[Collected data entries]
··········

(* ===== verification/CLDirection.v ===== *)
(** * Concentrated liquidity: ticks and the direction of a swap

    What the bookkeeping of liquidity needs from the price arithmetic: a tick
    computed from a square-root price is the one whose bucket contains the
    price, and a step of a swap moves the price in the direction of the swap
    or not at all.  The lemmas are about successful runs and put no bound on
    the amounts. *)

From Stdlib Require Import ZArith Lia List Bool.
From S2P Require Import Prelude GoBig BigInt BigDec MonoSqrt SdkMath CLMath CLTick Store CLKeys SwapStrategy SwapStep.

(** ** Square-root prices of ticks *)

Lemma tick_sqrt_price_le t u :
  MinInitializedTickV2 <= t -> t <= u <= MaxTick -> tick_sqrt_price t <= tick_sqrt_price u.
Proof.
  intros Ht Hu. unfold tick_sqrt_price.
  pose proof (tick_price_le t u Ht ltac:(lia)) as P.
  pose proof (tick_price_bounds t ltac:(lia)) as Bt.
  destruct (Z.leb_spec MinInitializedTick t), (Z.leb_spec MinInitializedTick u); try lia.
  - apply Z.mul_le_mono_nonneg_r; [discriminate|]. apply csqrt_mono; lia.
  - pose proof (tick_price_le t MinInitializedTick Ht ltac:(lia)) as L.
    pose proof (tick_price_le MinInitializedTick u ltac:(vm_compute; discriminate) ltac:(lia)) as U.
    change (tick_price MinInitializedTick) with (10 ^ 24) in L, U.
    pose proof (csqrt_mono (tick_price t * 10 ^ 36) (10 ^ 24 * 10 ^ 36) ltac:(lia) ltac:(lia)) as A.
    change (csqrt (10 ^ 24 * 10 ^ 36)) with (10 ^ 12 * 10 ^ 18) in A.
    pose proof (csqrt_mono (10 ^ 24) (tick_price u) ltac:(lia) ltac:(lia)) as D.
    change (csqrt (10 ^ 24)) with (10 ^ 12) in D. lia.
  - apply csqrt_mono; lia.
Qed.

Lemma tick_sqrt_price_range t :
  MinInitializedTick <= t <= MaxTick -> 10 ^ 30 <= tick_sqrt_price t <= 10 ^ 55.
Proof.
  intros H. assert (V : MinInitializedTickV2 < MinInitializedTick) by reflexivity.
  pose proof (tick_sqrt_price_le MinInitializedTick t ltac:(lia) ltac:(lia)) as A.
  pose proof (tick_sqrt_price_le t MaxTick ltac:(lia) ltac:(lia)) as D.
  assert (E : tick_sqrt_price MinInitializedTick = 10 ^ 30) by (vm_compute; reflexivity).
  assert (F : tick_sqrt_price MaxTick = 10 ^ 55) by (vm_compute; reflexivity).
  rewrite E in A. rewrite F in D. split; assumption.
Qed.

Lemma or_calc_err_inv r s : or_calc_err r = Ok s -> r = Ok s.
Proof. unfold or_calc_err. destruct r; congruence. Qed.

(** The selection among the neighbours of a candidate. *)
Lemma neighbour_sound e e' sp tick (oob : bool) t :
  MinInitializedTickV2 < tick -> tick + 2 <= MaxTick -> (oob = true -> tick = MaxTick - 2) ->
  (sqrtPriceTplus1 <- or_calc_err (TickToSqrtPrice (tick + 1)) ;;
   if GTE sp sqrtPriceTplus1 then
     sqrtPriceTplus2 <- or_calc_err (TickToSqrtPrice (tick + 2)) ;;
     if (negb oob && GTE sp sqrtPriceTplus2) || (oob && GT sp sqrtPriceTplus2)
     then Err e else if Equal sp sqrtPriceTplus2 then Ok (tick + 2) else Ok (tick + 1)
   else
     sqrtPriceT <- or_calc_err (TickToSqrtPrice tick) ;;
     if GTE sp sqrtPriceT then Ok tick else
     sqrtPriceTmin1 <- or_calc_err (TickToSqrtPrice (tick - 1)) ;;
     if LT sp sqrtPriceTmin1 then Err e' else Ok (tick - 1)) = Ok t ->
  tick - 1 <= t <= tick + 2 /\ tick_sqrt_price t <= sp /\ (t < MaxTick -> sp < tick_sqrt_price (t + 1)).
Proof.
  intros Hl Hh Ho H.
  assert (T : forall u s, MinInitializedTickV2 <= u <= MaxTick ->
    or_calc_err (TickToSqrtPrice u) = Ok s -> s = tick_sqrt_price u).
  { intros u s Hu E1. apply or_calc_err_inv in E1. rewrite TickToSqrtPrice_ok in E1 by lia. now apply Ok_inj in E1. }
  inv_bind H. apply T in E; [|lia]. subst v. unfold GTE, GT, LT, Equal in H.
  destruct (Z.geb_spec sp (tick_sqrt_price (tick + 1))) as [G | L]; inv_bind H; apply T in E; try lia; subst v.
  - destruct (Z.eqb_spec sp (tick_sqrt_price (tick + 2))) as [Eq | Ne].
    + case_if_in H; [discriminate|]. apply Ok_inj in H as <-. split; [lia|]. split; [lia|]. intros Hm.
      destruct oob; [specialize (Ho eq_refl); lia|]. cbn in C. destruct (Z.geb_spec sp (tick_sqrt_price (tick + 2))); [discriminate | lia].
    + case_if_in H; [discriminate|]. apply Ok_inj in H as <-. split; [lia|]. split; [lia|]. intros _.
      replace (tick + 1 + 1) with (tick + 2) by lia.
      destruct oob; cbn in C; [destruct (Z.gtb_spec sp (tick_sqrt_price (tick + 2)))
                              |destruct (Z.geb_spec sp (tick_sqrt_price (tick + 2)))]; try discriminate; lia.
  - destruct (Z.geb_spec sp (tick_sqrt_price tick)) as [G | L'].
    + apply Ok_inj in H as <-. split; [lia|]. split; [lia | intros _; exact L].
    + inv_bind H. apply T in E; [|lia]. subst v. case_if_in H; [discriminate|]. b2p. apply Ok_inj in H as <-.
      split; [lia|]. split; [lia|]. intros _. now replace (tick - 1 + 1) with tick by lia.
Qed.

(** A tick is only returned with the bucket that contains the price. *)
Lemma CalculateSqrtPriceToTick_sound sp t :
  CalculateSqrtPriceToTick sp = Ok t ->
  MinCurrentTick - 1 <= t <= MaxTick /\ tick_sqrt_price t <= sp /\ (t < MaxTick -> sp < tick_sqrt_price (t + 1)).
Proof.
  unfold CalculateSqrtPriceToTick. intros H. inv_bind H. inv_bind H.
  destruct (Z.ltb_spec v0 MinCurrentTick); [discriminate|].
  assert (V2 : MinInitializedTickV2 < MinCurrentTick - 1) by reflexivity.
  assert (Hmm : MinCurrentTick < MaxTick - 2) by reflexivity.
  destruct (Z.leb_spec v0 MinInitializedTickV2); [lia|].
  destruct (Z.geb_spec v0 (MaxTick - 1)) as [Clamp | In];
    apply neighbour_sound in H as (R & Lo & Up); try lia; try discriminate; auto;
    (split; [lia | split; [exact Lo | exact Up]]).
Qed.

(** ** Steps *)

Section Direction.
Context {S : SdkMath} {SS : SdkMathSpec S}.
Variables limit spf : Z.
Hypothesis Hspf : 0 <= spf <= 5 * 10 ^ 17.

Lemma oneMinus_direct om : getOneMinusSpreadFactor (fresh limit spf) = Ok om -> om = OneDec - spf.
Proof. rewrite (oneMinus_ok limit spf Hspf). intros H. now apply Ok_inj in H. Qed.

(** Token 0 in: the new price is rounded up, yet not above the current one. *)
Lemma next0_in_le cur l x next :
  10 ^ 30 <= cur -> 10 ^ 12 <= x -> 0 < l ->
  GetNextSqrtPriceFromAmount0InRoundingUp cur (l * precisionReuseSDKDec) x = Ok next -> 0 < next <= cur.
Proof.
  intros Hc Hx Hl H. unfold GetNextSqrtPriceFromAmount0InRoundingUp, IsZero in H.
  destruct (Z.eqb_spec (Z.sgn x) 0); [lia|]. inv_binds.
  apply MulTruncate_iff in E as [_ ->]. apply Add_iff in E0 as [_ ->]. apply MulRoundUp_iff in E1 as [_ ->].
  pose proof sdk_prec_pos as Q. pose proof prec_pos as P.
  assert (Px : 0 <= x * cur) by nia. rewrite (quot_nonneg _ _ Px P) in H.
  pose proof (Z.div_pos _ _ Px P). set (L := l * precisionReuseSDKDec) in *. assert (HL : 0 < L) by (subst L; nia).
  assert (N : 0 < cdiv (L * cur) defaultBigDecPrecisionReuse) by (apply cdiv_pos; nia).
  apply QuoRoundUpMut_iff in H as [_ ->]; [|lia..]. split; [apply cdiv_pos; nia|].
  apply (next0_in_bracket cur L x); lia.
Qed.

Lemma zfo_in_direction cur tgt l rem next amt out ch :
  10 ^ 30 <= cur -> 0 < tgt <= cur -> 0 <= l -> 2 <= rem ->
  zfo_ComputeSwapWithinBucketOutGivenIn (fresh limit spf) cur tgt l rem = Ok (next, amt, out, ch) -> 0 < next <= cur.
Proof.
  intros Hc Ht Hl Hr H. unfold zfo_ComputeSwapWithinBucketOutGivenIn in H.
  rewrite BigDecFromDec_ok, bind_ok in H. inv_bind H. inv_bind H. apply oneMinus_direct in E0 as ->.
  unfold NewBigDecFromDecMulDec in H. inv_bind H.
  assert (Hx : 10 ^ 12 <= rem * (OneDec - spf)) by (unfold OneDec; nia).
  assert (R : 0 < v0 <= cur).
  { unfold GTE in E0. destruct (Z.geb_spec (rem * (OneDec - spf)) v) as [G | L]; [apply Ok_inj in E0; lia|].
    apply CalcAmount0Delta_up_inv in E; [|lia..].
    assert (Pl : 0 < l) by (destruct (Z.eq_dec l 0) as [-> |]; [rewrite amt0_up_zero in E; lia | lia]).
    exact (next0_in_le _ _ _ _ Hc Hx Pl E0). }
  inv_binds. injection H as <- <- <- <-. exact R.
Qed.

Lemma zfo_out_direction cur tgt l rem next out amt ch :
  0 < tgt <= cur -> 0 <= l -> 0 <= rem ->
  zfo_ComputeSwapWithinBucketInGivenOut (fresh limit spf) cur tgt l rem = Ok (next, out, amt, ch) -> 0 < next <= cur.
Proof using Type.
  clear Hspf. intros Ht Hl Hr H. unfold zfo_ComputeSwapWithinBucketInGivenOut in H.
  rewrite BigDecFromDec_ok, bind_ok in H. inv_bind H. inv_bind H.
  assert (R : 0 < v0 <= cur).
  { unfold GTE in E0. destruct (Z.geb_spec (rem * precisionReuseSDKDec) v) as [G | L]; [apply Ok_inj in E0; lia|].
    apply CalcAmount1Delta_down_inv in E; [|lia]. pose proof (amt1_down_bracket l (Z.abs (cur - tgt))) as [A _].
    rewrite <- E in A. pose proof sdk_prec_pos as Q.
    assert (Pl : 0 < l) by (destruct (Z.eq_dec l 0) as [-> |]; [exfalso; nia | lia]).
    unfold GetNextSqrtPriceFromAmount1OutRoundingDown in E0. inv_bind E0.
    apply QuoByDecRoundUp_iff in E1 as (_ & E1); [|lia]. apply Sub_iff in E0 as [_ ->]. subst v1.
    pose proof (cdiv_spec (rem * precisionReuseSDKDec * precisionReuseSDKDec) l Pl) as [_ C2].
    pose proof (cdiv_nonneg (rem * precisionReuseSDKDec * precisionReuseSDKDec) l Pl ltac:(nia)) as V0.
    pose proof (cdiv_spec (rem * precisionReuseSDKDec * precisionReuseSDKDec) l Pl) as [C1 _].
    set (w := cdiv _ l) in *. replace (Z.abs (cur - tgt)) with (cur - tgt) in A by lia.
    change (10 ^ 18) with precisionReuseSDKDec in A.
    assert (w <= cur - tgt) by (assert (l * (w - 1) < l * (cur - tgt)) by nia; apply Z.mul_lt_mono_pos_l in H0; lia).
    lia. }
  inv_binds. injection H as <- <- <- <-. exact R.
Qed.

Lemma ofz_in_direction cur tgt l rem next amt out ch :
  0 < cur <= tgt -> 0 <= l -> 2 <= rem ->
  ofz_ComputeSwapWithinBucketOutGivenIn (fresh limit spf) cur tgt l rem = Ok (next, amt, out, ch) -> cur <= next.
Proof.
  intros Ht Hl Hr H. unfold ofz_ComputeSwapWithinBucketOutGivenIn in H.
  inv_bind H. inv_bind H. apply oneMinus_direct in E0 as ->. unfold NewBigDecFromDecMulDec in H. inv_bind H.
  assert (Hx : 0 < rem * (OneDec - spf)) by (unfold OneDec; nia).
  assert (R : cur <= v0).
  { unfold GTE in E0. destruct (Z.geb_spec (rem * (OneDec - spf)) v) as [G | L]; [apply Ok_inj in E0; lia|].
    apply CalcAmount1Delta_up_inv in E.
    assert (0 < l) by (destruct (Z.eq_dec l 0) as [-> |]; [rewrite amt1_up_zero in E; lia | lia]).
    unfold GetNextSqrtPriceFromAmount1InRoundingDown in E0. inv_bind E0.
    apply QuoTruncateDec_iff in E1 as (_ & _ & ->). apply Add_iff in E0 as [_ ->].
    pose proof sdk_prec_pos. assert (0 <= Z.quot (rem * (OneDec - spf) * precisionReuseSDKDec) l) by (apply Z.quot_pos; nia). lia. }
  inv_binds. injection H as <- <- <- <-. exact R.
Qed.

(** Token 0 out: when the output leaves no liquidity the quotient is
    meaningless, and below any price of a tick. *)
Lemma next0_out_cases cur L x next :
  0 < cur -> 0 < L -> 0 <= x ->
  GetNextSqrtPriceFromAmount0OutRoundingUp cur L x = Ok next -> cur <= next \/ next <= 1.
Proof using Type.
  clear Hspf. intros Hc HL Hx H. unfold GetNextSqrtPriceFromAmount0OutRoundingUp, IsZero in H.
  destruct (Z.eqb_spec (Z.sgn x) 0) as [|Nx]; [apply Ok_inj in H; lia|]. inv_binds.
  apply MulRoundUpDec_iff in E as [_ ->]. apply Sub_iff in E0 as [_ ->]. apply MulRoundUp_iff in E1 as [_ ->].
  pose proof sdk_prec_pos as Q. pose proof prec_pos as P.
  pose proof (cdiv_nonneg (cur * x) precisionReuseSDKDec Q ltac:(nia)).
  pose proof (cdiv_spec (L * cur) defaultBigDecPrecisionReuse P) as [_ C2].
  set (n := cdiv (L * cur) defaultBigDecPrecisionReuse) in *.
  set (den := L - cdiv (cur * x) precisionReuseSDKDec) in *.
  destruct (Z.lt_trichotomy den 0) as [Neg | [Zero | Pos]].
  - right. unfold QuoRoundUpMut, bigQuoRem in H. destruct (Z.eqb_spec den 0); [lia|]. rewrite bind_ok in H.
    apply checked_iff in H as [_ ->].
    assert (Hn : 0 <= n * defaultBigDecPrecisionReuse) by nia.
    replace den with (- - den) by lia. rewrite Z.quot_opp_r by lia.
    pose proof (Z.quot_pos _ (- den) Hn ltac:(lia)). unfold incBasedOnRem. case_if; lia.
  - unfold QuoRoundUpMut, bigQuoRem in H. rewrite Zero in H. discriminate H.
  - left. apply QuoRoundUpMut_iff in H as [_ ->]; [|nia|lia].
    pose proof (cdiv_spec (n * defaultBigDecPrecisionReuse) den Pos) as [_ D2]. set (r := cdiv _ den) in *.
    assert (0 <= r) by (apply cdiv_nonneg; nia).
    assert (L * cur <= den * r) by nia. assert (den <= L) by lia.
    assert (den * r <= L * r) by (apply Z.mul_le_mono_nonneg_r; lia).
    apply Z.mul_le_mono_pos_l with (p := L); lia.
Qed.

Lemma ofz_out_direction cur tgt l rem next out amt ch :
  0 < cur <= tgt -> 0 <= l -> 0 <= rem ->
  ofz_ComputeSwapWithinBucketInGivenOut (fresh limit spf) cur tgt l rem = Ok (next, out, amt, ch) ->
  cur <= next \/ next <= 1.
Proof using Type.
  clear Hspf. intros Ht Hl Hr H. unfold ofz_ComputeSwapWithinBucketInGivenOut in H.
  rewrite !BigDecFromDec_ok, !bind_ok in H. inv_bind H. inv_bind H.
  assert (R : cur <= v0 \/ v0 <= 1).
  { unfold GTE in E0. destruct (Z.geb_spec (rem * precisionReuseSDKDec) v) as [G | L]; [apply Ok_inj in E0; lia|].
    apply CalcAmount0Delta_down_inv in E; [|lia..]. pose proof sdk_prec_pos as Q.
    assert (Pl : 0 < l) by (destruct (Z.eq_dec l 0) as [-> |]; [rewrite amt0_down_zero in E; nia | lia]).
    apply (next0_out_cases cur (l * precisionReuseSDKDec) rem); auto; nia. }
  inv_binds. injection H as <- <- <- <-. exact R.
Qed.

(** The next price of a step in either direction and either mode, when the
    target is ahead of the current price. *)
Definition ahead (zfo : bool) (cur tgt : Z) : Prop :=
  if zfo then 10 ^ 30 <= tgt <= cur else 0 < cur <= tgt.

Definition moves (zfo : bool) (cur next : Z) : Prop :=
  next <= 1 \/ if zfo then next <= cur else cur <= next.

Lemma exact_in_toward zfo cur tgt l rem next amt out ch :
  ahead zfo cur tgt -> 0 <= l -> 2 <= rem ->
  ComputeSwapWithinBucketOutGivenIn (New zfo limit spf) cur tgt l rem = Ok (next, amt, out, ch) ->
  if zfo then next <= cur else cur <= next.
Proof.
  unfold ahead. destruct zfo; intros A Hl Hr H.
  - exact (proj2 (zfo_in_direction cur tgt l rem next amt out ch ltac:(lia) ltac:(lia) Hl Hr H)).
  - exact (ofz_in_direction cur tgt l rem next amt out ch ltac:(lia) Hl Hr H).
Qed.

Lemma exact_in_moves zfo cur tgt l rem r :
  ahead zfo cur tgt -> 0 <= l -> 2 <= rem ->
  ComputeSwapWithinBucketOutGivenIn (New zfo limit spf) cur tgt l rem = Ok r -> moves zfo cur (fst (fst (fst r))).
Proof. destruct r as [[[next amt] out] ch]. intros A Hl Hr H. right. exact (exact_in_toward zfo cur tgt l rem next amt out ch A Hl Hr H). Qed.

Lemma exact_out_moves zfo cur tgt l rem r :
  ahead zfo cur tgt -> 0 <= l -> 2 <= rem ->
  ComputeSwapWithinBucketInGivenOut (New zfo limit spf) cur tgt l rem = Ok r -> moves zfo cur (fst (fst (fst r))).
Proof using Type.
  clear Hspf. destruct r as [[[next amt] out] ch]. unfold ahead, moves. destruct zfo; intros A Hl Hr H; cbn [fst].
  - right. exact (proj2 (zfo_out_direction cur tgt l rem next amt out ch ltac:(lia) Hl ltac:(lia) H)).
  - destruct (ofz_out_direction cur tgt l rem next amt out ch ltac:(lia) Hl ltac:(lia) H); auto.
Qed.

End Direction.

··········

DIRECTIONS ▸
Would you please repeat exactly the lines above, starting at the line with "intros Ht Hl Hr H. unfold ofz_ComputeSwapWithinBucketOutGivenIn" and stopping at the line with "replace den with", both included?

OUTPUT FOR THIS EXERCISE ▸
  intros Ht Hl Hr H. unfold ofz_ComputeSwapWithinBucketOutGivenIn in H.
  inv_bind H. inv_bind H. apply oneMinus_direct in E0 as ->. unfold NewBigDecFromDecMulDec in H. inv_bind H.
  assert (Hx : 0 < rem * (OneDec - spf)) by (unfold OneDec; nia).
  assert (R : cur <= v0).
  { unfold GTE in E0. destruct (Z.geb_spec (rem * (OneDec - spf)) v) as [G | L]; [apply Ok_inj in E0; lia|].
    apply CalcAmount1Delta_up_inv in E.
    assert (0 < l) by (destruct (Z.eq_dec l 0) as [-> |]; [rewrite amt1_up_zero in E; lia | lia]).
    unfold GetNextSqrtPriceFromAmount1InRoundingDown in E0. inv_bind E0.
    apply QuoTruncateDec_iff in E1 as (_ & _ & ->). apply Add_iff in E0 as [_ ->].
    pose proof sdk_prec_pos. assert (0 <= Z.quot (rem * (OneDec - spf) * precisionReuseSDKDec) l) by (apply Z.quot_pos; nia). lia. }
  inv_binds. injection H as <- <- <- <-. exact R.
Qed.

(** Token 0 out: when the output leaves no liquidity the quotient is
    meaningless, and below any price of a tick. *)
Lemma next0_out_cases cur L x next :
  0 < cur -> 0 < L -> 0 <= x ->
  GetNextSqrtPriceFromAmount0OutRoundingUp cur L x = Ok next -> cur <= next \/ next <= 1.
Proof using Type.
  clear Hspf. intros Hc HL Hx H. unfold GetNextSqrtPriceFromAmount0OutRoundingUp, IsZero in H.
  destruct (Z.eqb_spec (Z.sgn x) 0) as [|Nx]; [apply Ok_inj in H; lia|]. inv_binds.
  apply MulRoundUpDec_iff in E as [_ ->]. apply Sub_iff in E0 as [_ ->]. apply MulRoundUp_iff in E1 as [_ ->].
  pose proof sdk_prec_pos as Q. pose proof prec_pos as P.
  pose proof (cdiv_nonneg (cur * x) precisionReuseSDKDec Q ltac:(nia)).
  pose proof (cdiv_spec (L * cur) defaultBigDecPrecisionReuse P) as [_ C2].
  set (n := cdiv (L * cur) defaultBigDecPrecisionReuse) in *.
  set (den := L - cdiv (cur * x) precisionReuseSDKDec) in *.
  destruct (Z.lt_trichotomy den 0) as [Neg | [Zero | Pos]].
  - right. unfold QuoRoundUpMut, bigQuoRem in H. destruct (Z.eqb_spec den 0); [lia|]. rewrite bind_ok in H.
    apply checked_iff in H as [_ ->].
    assert (Hn : 0 <= n * defaultBigDecPrecisionReuse) by nia.
    replace den with (- - den) by lia. rewrite Z.quot_opp_r by lia.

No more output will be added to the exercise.